◆ **Task description**
Copy every line of the following data that includes the string "Latin".

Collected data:
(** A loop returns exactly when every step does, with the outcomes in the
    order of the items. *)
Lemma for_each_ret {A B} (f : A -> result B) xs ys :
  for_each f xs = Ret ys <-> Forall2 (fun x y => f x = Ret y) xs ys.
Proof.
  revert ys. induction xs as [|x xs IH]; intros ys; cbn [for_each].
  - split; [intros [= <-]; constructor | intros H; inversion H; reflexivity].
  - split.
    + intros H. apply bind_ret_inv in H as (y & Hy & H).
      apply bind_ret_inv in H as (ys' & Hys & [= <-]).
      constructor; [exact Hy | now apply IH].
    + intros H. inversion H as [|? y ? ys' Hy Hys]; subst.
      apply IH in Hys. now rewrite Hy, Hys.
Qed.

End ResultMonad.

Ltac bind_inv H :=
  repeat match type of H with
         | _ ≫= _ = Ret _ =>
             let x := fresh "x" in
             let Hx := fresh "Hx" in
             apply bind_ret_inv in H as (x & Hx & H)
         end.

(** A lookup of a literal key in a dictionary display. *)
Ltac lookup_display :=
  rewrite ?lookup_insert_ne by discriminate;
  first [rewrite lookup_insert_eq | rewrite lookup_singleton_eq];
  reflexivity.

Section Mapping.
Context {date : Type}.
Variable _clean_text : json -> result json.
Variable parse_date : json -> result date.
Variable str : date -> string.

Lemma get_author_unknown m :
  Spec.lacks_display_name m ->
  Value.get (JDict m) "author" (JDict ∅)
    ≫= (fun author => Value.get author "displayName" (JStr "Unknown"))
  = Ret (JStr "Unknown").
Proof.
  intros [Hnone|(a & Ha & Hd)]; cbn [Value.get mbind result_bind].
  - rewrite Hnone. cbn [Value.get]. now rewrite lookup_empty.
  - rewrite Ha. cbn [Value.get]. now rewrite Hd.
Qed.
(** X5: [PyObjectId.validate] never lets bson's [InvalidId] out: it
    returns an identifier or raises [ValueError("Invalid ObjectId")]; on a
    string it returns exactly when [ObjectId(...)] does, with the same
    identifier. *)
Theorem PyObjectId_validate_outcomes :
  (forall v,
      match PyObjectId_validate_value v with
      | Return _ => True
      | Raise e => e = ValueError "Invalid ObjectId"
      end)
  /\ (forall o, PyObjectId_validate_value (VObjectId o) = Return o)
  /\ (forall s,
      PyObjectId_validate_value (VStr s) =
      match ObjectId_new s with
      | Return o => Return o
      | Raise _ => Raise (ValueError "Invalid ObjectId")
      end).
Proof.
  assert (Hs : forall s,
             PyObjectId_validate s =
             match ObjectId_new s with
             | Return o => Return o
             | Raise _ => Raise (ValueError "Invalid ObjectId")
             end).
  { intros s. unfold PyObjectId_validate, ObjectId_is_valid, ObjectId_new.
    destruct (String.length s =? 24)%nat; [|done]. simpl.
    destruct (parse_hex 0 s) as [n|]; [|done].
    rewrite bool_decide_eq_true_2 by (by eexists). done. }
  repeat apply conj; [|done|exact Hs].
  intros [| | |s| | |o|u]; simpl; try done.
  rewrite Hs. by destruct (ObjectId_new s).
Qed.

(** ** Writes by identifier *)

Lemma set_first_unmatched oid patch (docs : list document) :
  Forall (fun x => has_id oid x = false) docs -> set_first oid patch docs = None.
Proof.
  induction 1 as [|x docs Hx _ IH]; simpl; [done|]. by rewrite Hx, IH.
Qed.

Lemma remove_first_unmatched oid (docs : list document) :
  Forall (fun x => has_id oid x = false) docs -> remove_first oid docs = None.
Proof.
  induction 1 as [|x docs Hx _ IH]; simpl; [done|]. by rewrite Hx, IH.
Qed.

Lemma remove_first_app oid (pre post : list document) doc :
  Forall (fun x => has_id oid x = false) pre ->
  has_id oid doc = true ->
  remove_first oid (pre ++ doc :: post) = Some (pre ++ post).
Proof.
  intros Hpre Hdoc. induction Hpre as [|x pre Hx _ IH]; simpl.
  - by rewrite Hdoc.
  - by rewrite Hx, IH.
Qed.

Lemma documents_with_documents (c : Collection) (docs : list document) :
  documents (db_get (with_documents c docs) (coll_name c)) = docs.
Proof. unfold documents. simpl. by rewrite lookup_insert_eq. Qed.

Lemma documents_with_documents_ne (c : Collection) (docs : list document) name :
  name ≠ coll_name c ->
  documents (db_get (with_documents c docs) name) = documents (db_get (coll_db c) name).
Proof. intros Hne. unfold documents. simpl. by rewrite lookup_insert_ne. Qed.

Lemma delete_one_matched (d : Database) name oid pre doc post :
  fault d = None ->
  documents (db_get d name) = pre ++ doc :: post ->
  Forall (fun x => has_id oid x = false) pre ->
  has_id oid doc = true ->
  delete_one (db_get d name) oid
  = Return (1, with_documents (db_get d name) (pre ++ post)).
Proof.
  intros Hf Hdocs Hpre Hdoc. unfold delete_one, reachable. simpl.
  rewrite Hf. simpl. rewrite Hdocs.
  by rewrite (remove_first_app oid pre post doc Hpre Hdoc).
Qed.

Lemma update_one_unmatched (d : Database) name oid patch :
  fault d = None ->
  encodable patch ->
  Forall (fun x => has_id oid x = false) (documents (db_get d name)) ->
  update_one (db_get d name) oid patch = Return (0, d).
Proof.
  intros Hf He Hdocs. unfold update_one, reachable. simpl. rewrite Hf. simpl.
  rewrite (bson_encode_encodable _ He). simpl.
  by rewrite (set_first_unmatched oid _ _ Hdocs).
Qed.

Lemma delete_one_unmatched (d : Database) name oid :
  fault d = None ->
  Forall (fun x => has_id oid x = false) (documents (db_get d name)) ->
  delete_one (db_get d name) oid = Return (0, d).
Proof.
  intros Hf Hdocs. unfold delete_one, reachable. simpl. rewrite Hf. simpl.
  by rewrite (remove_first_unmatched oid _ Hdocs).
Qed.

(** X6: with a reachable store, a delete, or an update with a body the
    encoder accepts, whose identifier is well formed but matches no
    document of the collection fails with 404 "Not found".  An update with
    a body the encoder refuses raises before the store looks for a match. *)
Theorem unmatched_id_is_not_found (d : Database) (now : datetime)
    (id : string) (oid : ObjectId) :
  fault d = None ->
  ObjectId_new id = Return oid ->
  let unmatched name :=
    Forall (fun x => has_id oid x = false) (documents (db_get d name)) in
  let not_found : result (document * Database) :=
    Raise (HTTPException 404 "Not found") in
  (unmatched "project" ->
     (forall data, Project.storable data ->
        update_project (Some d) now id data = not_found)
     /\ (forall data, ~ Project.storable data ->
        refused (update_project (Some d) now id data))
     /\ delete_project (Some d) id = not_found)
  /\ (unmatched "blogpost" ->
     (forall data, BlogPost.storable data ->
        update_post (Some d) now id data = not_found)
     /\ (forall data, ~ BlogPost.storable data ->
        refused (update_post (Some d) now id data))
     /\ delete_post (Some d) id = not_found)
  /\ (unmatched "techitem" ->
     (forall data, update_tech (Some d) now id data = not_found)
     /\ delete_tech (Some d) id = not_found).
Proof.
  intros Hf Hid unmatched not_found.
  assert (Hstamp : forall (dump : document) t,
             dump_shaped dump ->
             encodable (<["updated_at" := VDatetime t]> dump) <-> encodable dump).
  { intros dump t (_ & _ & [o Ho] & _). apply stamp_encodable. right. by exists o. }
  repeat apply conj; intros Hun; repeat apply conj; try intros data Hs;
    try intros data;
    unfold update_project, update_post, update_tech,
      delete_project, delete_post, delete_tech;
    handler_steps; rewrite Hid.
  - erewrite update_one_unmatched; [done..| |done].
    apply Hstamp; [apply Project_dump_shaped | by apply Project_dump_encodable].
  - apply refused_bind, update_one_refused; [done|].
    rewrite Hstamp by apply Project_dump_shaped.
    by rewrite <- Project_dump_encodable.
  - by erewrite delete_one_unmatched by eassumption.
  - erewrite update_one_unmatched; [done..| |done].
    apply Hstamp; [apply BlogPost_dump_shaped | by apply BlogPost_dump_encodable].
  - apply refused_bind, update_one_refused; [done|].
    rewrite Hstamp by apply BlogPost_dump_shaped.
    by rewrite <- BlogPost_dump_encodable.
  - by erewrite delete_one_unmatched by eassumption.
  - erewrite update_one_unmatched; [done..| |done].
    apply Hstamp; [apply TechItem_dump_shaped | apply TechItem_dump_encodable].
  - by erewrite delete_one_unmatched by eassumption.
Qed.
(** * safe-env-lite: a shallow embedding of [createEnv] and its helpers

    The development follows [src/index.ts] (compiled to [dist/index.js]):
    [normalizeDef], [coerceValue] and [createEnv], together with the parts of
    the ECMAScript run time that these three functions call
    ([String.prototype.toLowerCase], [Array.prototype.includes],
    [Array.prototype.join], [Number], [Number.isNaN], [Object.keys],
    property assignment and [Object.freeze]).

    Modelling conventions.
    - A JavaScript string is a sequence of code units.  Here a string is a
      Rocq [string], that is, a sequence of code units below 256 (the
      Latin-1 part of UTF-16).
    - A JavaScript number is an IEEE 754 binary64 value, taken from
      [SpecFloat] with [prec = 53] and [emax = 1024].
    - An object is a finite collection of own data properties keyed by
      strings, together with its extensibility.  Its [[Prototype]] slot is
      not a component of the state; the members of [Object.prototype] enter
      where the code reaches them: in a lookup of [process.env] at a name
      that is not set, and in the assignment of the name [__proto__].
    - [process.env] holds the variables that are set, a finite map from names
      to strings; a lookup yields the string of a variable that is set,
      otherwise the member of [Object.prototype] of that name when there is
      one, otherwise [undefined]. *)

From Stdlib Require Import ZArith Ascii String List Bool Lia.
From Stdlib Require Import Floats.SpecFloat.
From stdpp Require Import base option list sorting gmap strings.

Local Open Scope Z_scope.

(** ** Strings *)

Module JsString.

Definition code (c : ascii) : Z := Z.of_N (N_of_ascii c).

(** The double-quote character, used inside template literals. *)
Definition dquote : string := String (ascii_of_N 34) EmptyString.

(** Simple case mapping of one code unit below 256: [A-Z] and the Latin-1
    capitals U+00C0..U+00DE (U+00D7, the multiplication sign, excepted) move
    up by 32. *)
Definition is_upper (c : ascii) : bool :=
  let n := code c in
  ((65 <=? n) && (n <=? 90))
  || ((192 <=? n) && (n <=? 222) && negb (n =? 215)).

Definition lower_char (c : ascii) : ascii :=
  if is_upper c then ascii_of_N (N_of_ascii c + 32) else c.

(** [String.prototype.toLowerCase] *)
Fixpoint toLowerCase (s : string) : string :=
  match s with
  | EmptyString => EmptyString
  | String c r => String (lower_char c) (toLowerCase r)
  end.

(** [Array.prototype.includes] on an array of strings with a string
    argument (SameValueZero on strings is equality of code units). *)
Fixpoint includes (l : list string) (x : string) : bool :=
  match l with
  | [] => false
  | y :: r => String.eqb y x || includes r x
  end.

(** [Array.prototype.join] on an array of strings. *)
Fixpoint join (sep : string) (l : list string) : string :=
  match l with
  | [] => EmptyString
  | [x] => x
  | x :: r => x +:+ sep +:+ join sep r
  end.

◆ **The answer**
      Latin-1 part of UTF-16).
(** Simple case mapping of one code unit below 256: [A-Z] and the Latin-1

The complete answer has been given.